Afrontar el visionado de un film de Bruce LaBruce es lo más opuesto a lanzarse al vacío. Uno sabe exactamente a lo que se va a enfrentar y, efectivamente, eso es lo que se encuentra. En este sentido, podemos decir sin ningún tipo de tapujo que estamos ante un director que hace de su estilo algo irrenunciable, no sujeto a modas o tendencias. Un autor con todas las letras. Y si lo formal es piedra angular no lo es menos la temática, o mejor dicho, la amplia panoplia sexual que sirve de excisa para metaforizarse en cualquier idea temática que se le ocurra al bueno de LaBruce.
Y es que más que ideas o subtextos casi que podríamos hablar de auténticas zarandajas con pretextos elevados. Aquí estamos ante una especie de revisitación de Teorema de Pasolini a ritmo de videoclip desaforado, con luces estroboscópicas, ausencia casi de diálogos y, eso sí, gran variedad de combinaciones sexuales que uno ya no sabe si son para deleite del espectador o como mero ejercicio de auto-voyerismo al servicio de las filias del director.
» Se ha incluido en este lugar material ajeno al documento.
Record SnapshotRebasePath : Type := mkRebasePath {
  rp_path : string;
  rp_feature_changed : bool;
  rp_target_changed : bool;
  rp_resolution : SnapshotRebaseResolution;
  rp_apply : SnapshotRebaseApply
}.

Record SnapshotTreeRebasePlan : Type := mkRebasePlan {
  feature_delta_count : N;
  plan_paths : list SnapshotRebasePath;
  write_paths : list string;
  remove_paths : list string;
  conflict_paths : list string;
  merged_files : option SnapshotFileMap
}.

Definition empty_plan : SnapshotTreeRebasePlan := mkRebasePlan 0 [] [] [] [] None.
Definition count_feature (changed : bool) (p : SnapshotTreeRebasePlan) : SnapshotTreeRebasePlan :=
  mkRebasePlan (feature_delta_count p + if changed then 1 else 0) (plan_paths p) (write_paths p) (remove_paths p) (conflict_paths p) (merged_files p).
Definition push_path (row : SnapshotRebasePath) (p : SnapshotTreeRebasePlan) : SnapshotTreeRebasePlan :=
  mkRebasePlan (feature_delta_count p) (plan_paths p ++ [row]) (write_paths p) (remove_paths p) (conflict_paths p) (merged_files p).
Definition push_write (path : string) (p : SnapshotTreeRebasePlan) : SnapshotTreeRebasePlan :=
  mkRebasePlan (feature_delta_count p) (plan_paths p) (write_paths p ++ [path]) (remove_paths p) (conflict_paths p) (merged_files p).
Definition push_remove (path : string) (p : SnapshotTreeRebasePlan) : SnapshotTreeRebasePlan :=
  mkRebasePlan (feature_delta_count p) (plan_paths p) (write_paths p) (remove_paths p ++ [path]) (conflict_paths p) (merged_files p).
Definition push_conflict (path : string) (p : SnapshotTreeRebasePlan) : SnapshotTreeRebasePlan :=
  mkRebasePlan (feature_delta_count p) (plan_paths p) (write_paths p) (remove_paths p) (conflict_paths p ++ [path]) (merged_files p).
Definition set_merged (merged : option SnapshotFileMap) (p : SnapshotTreeRebasePlan) : SnapshotTreeRebasePlan :=
  mkRebasePlan (feature_delta_count p) (plan_paths p) (write_paths p) (remove_paths p) (conflict_paths p) merged.

(** The body of the loop over the paths; the state is [plan] and [merged]. *)
Definition rebase_path (base feature target : SnapshotFileMap) (st : SnapshotTreeRebasePlan * SnapshotFileMap) (path : string)
  : SnapshotTreeRebasePlan * SnapshotFileMap :=
  let '(plan, merged) := st in
  let old := base !! path in
  let source := feature !! path in
  let destination := target !! path in
  let feature_changed := negb (bool_decide (source = old)) in
  let target_changed := negb (bool_decide (destination = old)) in
  if negb feature_changed && negb target_changed then (plan, merged)
  else
    let plan := count_feature feature_changed plan in
    let '(plan, merged, resolution, apply) :=
      if negb feature_changed then (plan, merged, ResolveTarget, ApplyUnchanged)
      else if negb target_changed then
        match source with
        | Some row => (push_write path plan, <[path := row]> merged, ResolveFeature, ApplyWrite)
        | None => (push_remove path plan, delete path merged, ResolveFeature, ApplyRemove)
        end
      else if bool_decide (source = destination) then (plan, merged, ResolveSameResult, ApplyUnchanged)
      else (push_conflict path plan, merged, ResolveConflict, ApplyConflict) in
    (push_path (mkRebasePath path feature_changed target_changed resolution apply) plan, merged).

Definition rebase_snapshot_files (base feature target : SnapshotFileMap) : SnapshotTreeRebasePlan :=
  let paths := sorted_elements (dom base ∪ dom feature ∪ dom target) in
  let '(plan, merged) := foldl (rebase_path base feature target) (empty_plan, target) paths in
  match conflict_paths plan with [] => set_merged (Some merged) plan | _ => plan end.
(* ===== verification/SnapshotMerge.v ===== *)
(** * Three-way merge of texts

    [ait-core/src/snapshot_merge.rs]: two versions of a text are merged line by
    line over their common base. The line differ is the [similar] crate's and a
    parameter; what its documentation promises is the hypothesis [diff_ok]. *)

From Stdlib Require Import NArith Lia.
From Stdlib Require Strings.Byte.
From stdpp Require Import base numbers sorting fin_sets strings list.
From S2P Require Import Prelude.

(** [similar::DiffOp]. *)
Inductive DiffOp : Type :=
| DiffEqual (old_index new_index len : nat)
| DiffInsert (old_index new_index new_len : nat)
| DiffDelete (old_index old_len new_index : nat)
| DiffReplace (old_index old_len new_index new_len : nat).

(** [similar::capture_diff_slices(Algorithm::Myers, old, new)]. *)
Class LineDiff : Type := capture_diff_slices : list string -> list string -> list DiffOp.

Inductive TextMergeOutcome : Type := Merged (text : bytes) | MergeConflict | NonText.

(** What would stop the process. *)
Inductive merge_panic : Type := PanicSliceRange | PanicSpliceRange.

Record TextEdit : Type := mkEdit { ed_start : nat; ed_end : nat; ed_replacement : list string }.
#[export] Instance TextEdit_eq_dec : EqDecision TextEdit.
Proof. solve_decision. Defined.

(** [text.split_inclusive('\n')]; [line] is what was read of the current line. *)
Fixpoint split_inclusive (line : bytes) (text : bytes) : list bytes :=
  match text with
  | [] => match line with [] => [] | _ => [line] end
  | b :: text =>
      if bool_decide (b = Byte.x0a) then (line ++ [b]) :: split_inclusive [] text
      else split_inclusive (line ++ [b]) text
  end.

Definition split_preserving_lines (text : bytes) : list string := map string_of_bytes (split_inclusive [] text).

(** [merged.concat().into_bytes()] *)
Definition concat_lines (lines : list string) : bytes := concat (map bytes_of_string lines).

(** The [flat_map]: replacements of equal length are split into lines. *)
Definition split_replacement (operation : DiffOp) : list DiffOp :=
  match operation with
  | DiffReplace old_index old_len new_index new_len =>
      if Nat.eqb old_len new_len
      then map (fun offset => DiffReplace (old_index + offset) 1 (new_index + offset) 1) (seq 0 old_len)
      else [operation]
  | operation => [operation]
  end.

(** [side[new_index..new_index + new_len].to_vec()] *)
Definition side_slice (side : list string) (new_index new_len : nat) : result merge_panic (list string) :=
  _ ← fail_if (Nat.ltb (length side) (new_index + new_len)) PanicSliceRange;
  Ok (take new_len (drop new_index side)).

(** The [filter_map]. *)
Definition edit_of (side : list string) (operation : DiffOp) : result merge_panic (option TextEdit) :=
  match operation with
  | DiffEqual _ _ _ => Ok None
  | DiffInsert old_index new_index new_len =>
      replacement ← side_slice side new_index new_len;
      Ok (Some (mkEdit old_index old_index replacement))
  | DiffDelete old_index old_len _ => Ok (Some (mkEdit old_index (old_index + old_len) []))
  | DiffReplace old_index old_len new_index new_len =>
      replacement ← side_slice side new_index new_len;
      Ok (Some (mkEdit old_index (old_index + old_len) replacement))
  end.

Definition edits_of_operations (side : list string) (operations : list DiffOp) : result merge_panic (list TextEdit) :=
  edits ← mapM_result (edit_of side) (flat_map split_replacement operations);
  Ok (omap (fun e => e) (edits : list (option TextEdit))).

Definition edits_overlap (left right : TextEdit) : bool :=
  let left_insert := Nat.eqb (ed_start left) (ed_end left) in
  let right_insert := Nat.eqb (ed_start right) (ed_end right) in
  match left_insert, right_insert with
  | true, true => Nat.eqb (ed_start left) (ed_start right)
  | true, false => Nat.leb (ed_start right) (ed_start left) && Nat.ltb (ed_start left) (ed_end right)
  | false, true => Nat.leb (ed_start left) (ed_start right) && Nat.ltb (ed_start right) (ed_end left)
  | false, false => Nat.ltb (ed_start left) (ed_end right) && Nat.ltb (ed_start right) (ed_end left)
  end.

(** The loop over [target_edits] for one source edit: [None] on conflict, and
    otherwise whether the edit is a duplicate. *)
Fixpoint find_duplicate (source_edit : TextEdit) (target_edits : list TextEdit) : option bool :=
  match target_edits with
  | [] => Some false
  | target_edit :: rest =>
      if bool_decide (target_edit = source_edit) then Some true
      else if edits_overlap target_edit source_edit then None
      else find_duplicate source_edit rest
  end.

(** The loop over [source_edits], which extends [target_edits]. *)
Fixpoint combine_edits (target_edits source_edits : list TextEdit) : option (list TextEdit) :=
  match source_edits with
  | [] => Some target_edits
  | source_edit :: rest =>
      match find_duplicate source_edit target_edits with
      | None => None
      | Some true => combine_edits target_edits rest
      | Some false => combine_edits (target_edits ++ [source_edit]) rest
      end
  end.

(** [Vec<String>::cmp] *)
Fixpoint lines_le (a b : list string) : bool :=
  match a, b with
  | [], _ => true
  | _ :: _, [] => false
  | x :: a, y :: b => if bool_decide (x = y) then lines_le a b else bool_decide (String.le x y)
  end.

(** The comparison of [sort_by]: largest position first. *)
Definition edit_le (left right : TextEdit) : Prop :=
  ed_start right < ed_start left \/
  ed_start right = ed_start left /\ (ed_end right < ed_end left \/
    ed_end right = ed_end left /\ lines_le (ed_replacement right) (ed_replacement left) = true).
#[export] Instance edit_le_dec : RelDecision edit_le.
Proof. intros a b. unfold edit_le. apply _. Defined.

(** [merged.splice(edit.start..edit.end, edit.replacement)] *)
Definition splice (merged : list string) (edit : TextEdit) : result merge_panic (list string) :=
  _ ← fail_if (Nat.ltb (ed_end edit) (ed_start edit) || Nat.ltb (length merged) (ed_end edit)) PanicSpliceRange;
  Ok (take (ed_start edit) merged ++ ed_replacement edit ++ drop (ed_end edit) merged).

Section merge.
Context `{LineDiff}.

Definition diff_edits (base side : list string) : result merge_panic (list TextEdit) :=
  edits_of_operations side (capture_diff_slices base side).

Definition has_nul (text : bytes) : bool := existsb (fun b => bool_decide (b = Byte.x00)) text.

Definition merge_utf8_text_bytes (base target source : bytes) : result merge_panic TextMergeOutcome :=
  if has_nul base || has_nul target || has_nul source then Ok NonText
  else if negb (valid_utf8 base && valid_utf8 target && valid_utf8 source) then Ok NonText
  else if bool_decide (target = source) then Ok (Merged target)
  else if bool_decide (target = base) then Ok (Merged source)
  else if bool_decide (source = base) then Ok (Merged target)
  else
    let base_lines := split_preserving_lines base in
    target_edits ← diff_edits base_lines (split_preserving_lines target);
    source_edits ← diff_edits base_lines (split_preserving_lines source);
    match combine_edits target_edits source_edits with
    | None => Ok MergeConflict
    | Some edits =>
        merged ← foldM splice base_lines (merge_sort edit_le edits);
        Ok (Merged (concat_lines merged))
    end.
End merge.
Como mínimo hay que reconocer que LaBruce es un auténtico cronista de la actualidad, visionario profético de las maldades que aquejan a nuestra sociedad o quizás solo lee el periódico y de ahí saca el material, que todo puede ser. En este caso, demuestra su certera mirada a través de una voz en ‹off› que plantea a modo de crítica de los discursos de odio antiinmigración adelantándose a los sucesos que acaecen actualmente en el Reino Unido. Un discurso, por otro lado, más cercano a la brocha gorda y a la arenga para ‹dummies› que una exploración más o menos precisa de su visión de la realidad.
Con ello no queremos decir que no sea oportuno ni correcto, no. De hecho, acierta plenamente en el planteamiento, pero eso no es óbice para constatar su falta de desarrollo a la hora de plasmar dicha crítica o como subvertir el estado de las cosas. Al fin y al cabo, mostrar un inmigrante seduciendo a un familia de clase alta y perturbando los valores bien pensantes no es precisamente original y su forma grosera de plasmarlo a base de sexo explícito es cuanto menos discutible.
No por lo explícito en lo sexual, sino porque realmente no dice nada a través de las imágenes. El mensaje, por así decirlo, lo pone el espectador mediante una vaga intuición situacional, lo que deja al metraje en crudo en una declaración de intenciones de mínimos, siendo generosos, o directamente en una nada ruidosa, reiterativa y la mayoría de las veces insoportable.
Sí, en este sentido, podemos hablar de un Bruce LaBruce en estado puro, cosa que hará disfrutar a sus seguidores sin lugar a dudas. Pero por el resto, lo ofrecido es poco, muy poco. Una fórmula que busca el impacto, el ‹shock› de la subversión y que, de tantas veces vista, resulta agotada. Si esto es cine de sensaciones consigue realmente unas muy profundas: hastío, aburrimiento y la conclusión de haber asistido a una inmensa tomadura de pelo.